It’s been almost a year since the Illinois Department of Corrections changed its policy on HIV testing, deciding to automatically test all incoming inmates unless they specifically refused.
In other states, this so-called opt-out policy has helped identify infected inmates who otherwise might not know they were HIV positive. With more infomation, the goal is to help health care workers limit the spread of the disease.
Now supporters of a new bill in Springfield hope to get permission from prisoners to use that information, and other health records, to safeguard a wider population in communities with a large proportion of returning prisoners.
HB4453, passed by both houses of the legislature in May, would task the Illinois corrections department and the Department of Public Health with developing a plan to allow a prisoner diagnosed with a sexually transmitted disease to give IDOC the authority to inform their sexual partners that they should get tested.
Eighty-five percent of people released from prison each year return to the Chicago area, according to the Illinois Department of Public Health. Meanwhile, prisoners in Illinois have an HIV infection rate 15 times that of the general population.
The figures among the African American population nationally are equally startling–the mortaltiy rates for black people infected with HIV is ten times higher than for whites, according to a recently released Frontline analysis.
Their infection rates are also disproportionately high—half of the 1 million people with HIV are African-American, even though they only make up 13 percent of the population.
BenYeHudah Whitfield, a former prisoner who was incarcerated for 16 years in Illinois, said “common sense would dictate that this is a good deal.” Whitfield is now an outreach worker for the National Alliance for the Empowerment of the Formerly Incarcerated.
Whitfield, who was admitted before HIV testing was automatic, said he chose not to have his status tested because “I just don’t trust IDOC.” He said that he got tested shortly after he was released in August 2011.
The AIDS Foundation of Chicago, which supported the bill on its journey through the legislature, said HB4453 “will enable people, both incarcerated individuals and communties, to have access to vital information,” said Ramon Gardenhire, the AFC’s director of government relations.
Once given the go-ahead, the agencies would let the infected prisoner’s partners know about treatment and testing options, with one important caveat–they will not be allowed to disclose the inmate’s identity.
“Even though these people are in prison, they still have the right to privacy,” the bill’s sponsor, Sen.
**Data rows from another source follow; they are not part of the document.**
(** Two event types that no source emits together. *)
Lemma no_common_source src ty1 ty2 : lives_in ty1 src -> lives_in ty2 src ->
  (ty1, ty2) ∉ [("ARP", "PORT_SCAN"); ("TOR", "PORT_SCAN"); ("TOR", "DNS"); ("CANARY", "PORT_SCAN"); ("PROXY", "PORT_SCAN")].
Proof.
  intros (Hs1 & Ht1 & Hn1) (Hs2 & Ht2 & Hn2) Hin.
  repeat (apply elem_of_cons in Hin as [[= -> ->]|Hin]); [| | | | |by apply elem_of_nil in Hin].
  - by apply (Hn1 ltac:(set_solver)), Hs2.
  - specialize (Ht1 eq_refl). by rewrite (Hs2 eq_refl) in Ht1.
  - destruct (Hn2 ltac:(set_solver)) as [_ Hp]. by rewrite Ht1 in Hp.
  - by apply (Hn1 ltac:(set_solver)), Hs2.
  - by apply (Hn1 ltac:(set_solver)), Hs2.
Qed.

Lemma default_chain_silent chain w now src : chain ∈ DefaultChains ->
  (forall ev, ev ∈ w -> lives_in (event_type_string (ev_Type ev)) src) -> matchChain w chain now = None.
Proof.
  intros Hc Hw. destruct (matchChain w chain now) as [ids|] eqn:Hm; [|done]. exfalso.
  destruct (match_chain_sound _ _ _ _ Hm) as (evs & Hsub & Hf & _).
  assert (forall ev, ev ∈ evs -> lives_in (event_type_string (ev_Type ev)) src) as Hev.
  { intros ev Hin. apply Hw. eapply (sublist_subseteq _ _ Hsub), list_elem_of_filter in Hin as [_ Hin]. done. }
  assert (exists t1 t2, Sequence chain = [t1; t2] /\
    (event_type_string t1, event_type_string t2) ∈ [("ARP", "PORT_SCAN"); ("TOR", "PORT_SCAN"); ("TOR", "DNS"); ("CANARY", "PORT_SCAN"); ("PROXY", "PORT_SCAN")])
    as (t1 & t2 & Hseq & Hpair).
  { unfold DefaultChains in Hc. repeat (apply elem_of_cons in Hc as [->|Hc]); [..|by apply elem_of_nil in Hc];
      (eexists _, _; split; [reflexivity|cbn; set_solver]). }
  rewrite Hseq in Hf. inversion Hf as [|e1 ? ? ? H1 Hf1]; subst. inversion Hf1 as [|e2 ? ? ? H2 Hf2]; subst. unfold type_matches in *.
  eapply (no_common_source src); [| |exact Hpair].
  - rewrite <- H1. apply Hev. left.
  - rewrite <- H2. apply Hev. right. left.
Qed.

Lemma fire_none dur cb e now cs fresh arr len alerts : (forall c, c ∈ cs -> matchChain arr c now = None) ->
  fire_loop dur cb e now cs fresh arr len alerts = (arr, len, alerts).
Proof.
  induction cs as [|c cs IH]; intros Hc; [done|]. cbn [fire_loop]. rewrite Hc by left. apply IH. intros c' Hin. apply Hc. by right.
Qed.

Lemma Observe_silent dur t e clock fresh : chains t = DefaultChains -> windows_home t -> lives_in (event_type_string (ne_Type e)) (ne_Source e) ->
  (Observe dur t e clock fresh).2 = [] /\ chains (Observe dur t e clock fresh).1 = DefaultChains /\ windows_home (Observe dur t e clock fresh).1.
Proof.
  intros Hch Hw Hl. unfold Observe. destruct (bool_decide_reflect (ne_Source e = "")) as [|Hne]; [done|]. cbn [orb].
  destruct (type_eqb _ _); [done|]. set (now := if time_IsZero _ then _ else _).
  assert (forall ev, ev ∈ trimmed_window t e now -> lives_in (event_type_string (ev_Type ev)) (ne_Source e)) as Htrim.
  { intros ev [Hin|Hin]%elem_of_app.
    - apply list_elem_of_filter in Hin as [_ Hin]. destruct (windows t !! ne_Source e) as [w|] eqn:Hws; [by apply (Hw _ w)|by apply elem_of_nil in Hin].
    - by apply list_elem_of_singleton in Hin as ->. }
  rewrite fire_none by (rewrite Hch; intros c Hc; by apply (default_chain_silent c _ now (ne_Source e))).
  cbn [fst snd chains]. split_and!; [done|done|]. intros src w ev. cbn [windows]. intros [[<- <-]|[_ Hs]]%lookup_insert_Some Hin; [|by apply (Hw src w)].
  apply Htrim. rewrite firstn_all in Hin. done.
Qed.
Kimberly Lightford, told The Chicago Citizen. “Having an STD is a very private thing that many people find embarrassing. However, when STDs go untreated, they can have serious consequences. We need to make sure we don’t put personal privacy ahead of public safety.”
This could present a challenge for the departments tasked with coming up with the plan, but Gardenhire hopes legislation already in place will help safeguard these rights.
The Illinois AIDS Confidentiality Act, a statute passed in 1987, governs the release of information about HIV, one of the more sensitive STDs. The law says that “no person to whom the results of a [HIV] test have been disclosed may disclose the test results to another person.”
HB4453 is currently waiting a signature from Gov. Quinn.
Meanwhile, Gardenhire said the AIDS Foundation of Chicago would continue to support harm-reduction legislation.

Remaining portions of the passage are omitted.